I was invited to demo Mallard at a DITA Help Subcommittee meeting. They hold their meetings with GoToMeeting, a conferencing and desktop-sharing tool. Unfortunately, GoToMeeting only supports Windows and Mac. That’s a problem for me, because the only thing on my desk is Fedora. I searched a bit and stumbled across BigBlueButton, an open source system with all the bells and whistles of the proprietary ones. The DITA folks were nice enough to use BigBlueButton to talk to me.
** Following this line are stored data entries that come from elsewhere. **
(* ===== verification/ReplaySpec.v ===== *)
(** * What the replay harness can promise

    The consumer's tables, seen without ids and clocks, are a function of the
    event stream ([Ledger], [ledger_event]): the detailed handlers refine it on
    any database whose clock does not run backwards.  Hence two replays agree,
    wherever they run; and two ways in which they do not when an assumption is
    dropped. *)
From Stdlib Require Import SpecFloat Ascii.
From stdpp Require Import sorting.
From S2P Require Import Prelude F64 FeeModel Schema PayoutDb Domain Sender AccountDb IngestDb SessionDb.
From S2P Require Import BlockSpec Consumer ConsumerSpec Replay.
Open Scope Z_scope.

(** ** The ledger of a stream *)

(** Wallets by address, workers by their wallet's address and name, and the other
    rows without ids, owners and times; [lg_open] are the connections whose opening was
    recorded. *)
Record Ledger := mkLedger {
  lg_wallets : list (string * string);
  lg_workers : list (string * string);
  lg_shares : list (f64 * Z * string);
  lg_rejects : list (string * string);
  lg_blocks : list (bytes * Z * Z * BlockStatus * string);
  lg_open : gset Z
}.

Definition empty_ledger : Ledger := mkLedger [] [] [] [] [] ∅.

Section LedgerSteps.
Context (network : string).

Definition identity_ok (a n : text) : bool :=
  wallet_check (mkWallet 0 (to_column a) network 0 0) && worker_check (mkWorker 0 0 (to_column n) 0 0).

(** [x] is added unless its key is there. *)
Definition add_key {R K} `{EqDecision K} (key : R -> K) (x : R) (l : list R) : list R :=
  if decide (key x ∈ map key l) then l else l ++ [x].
There are some quirks. Sometimes the audio is choppy or it drops out. People said my desktop was hard to read unless I massively upped the font size. Some of these issues may just be because we used the demo server, which apparently doesn’t have the best deployment. The BigBlueButton developers, however, were extremely helpful. And they’re actively working on the audio issues.
So even with the quirks, and even though I had to install Flash, using BigBlueButton was a really nice experience. It’s left me wanting something more whenever I have to do IRC meetings. IRC meetings are horribly low-bandwidth, especially for collaborative planning. If I could actually talk to people, and show them what Yelp is doing on my desktop, I think we could be a lot more productive. It’s not quite as good as face time, but it’s a lot better than IRC.
I wonder how we could make awesome collaborative tools like this available to our teams in Gnome. Could we run a BigBlueButton server? Is Flash a non-starter for that? What can Empathy do for us? I know I can have a voice chat and share my desktop with someone, but what about a group of someones? Thoughts?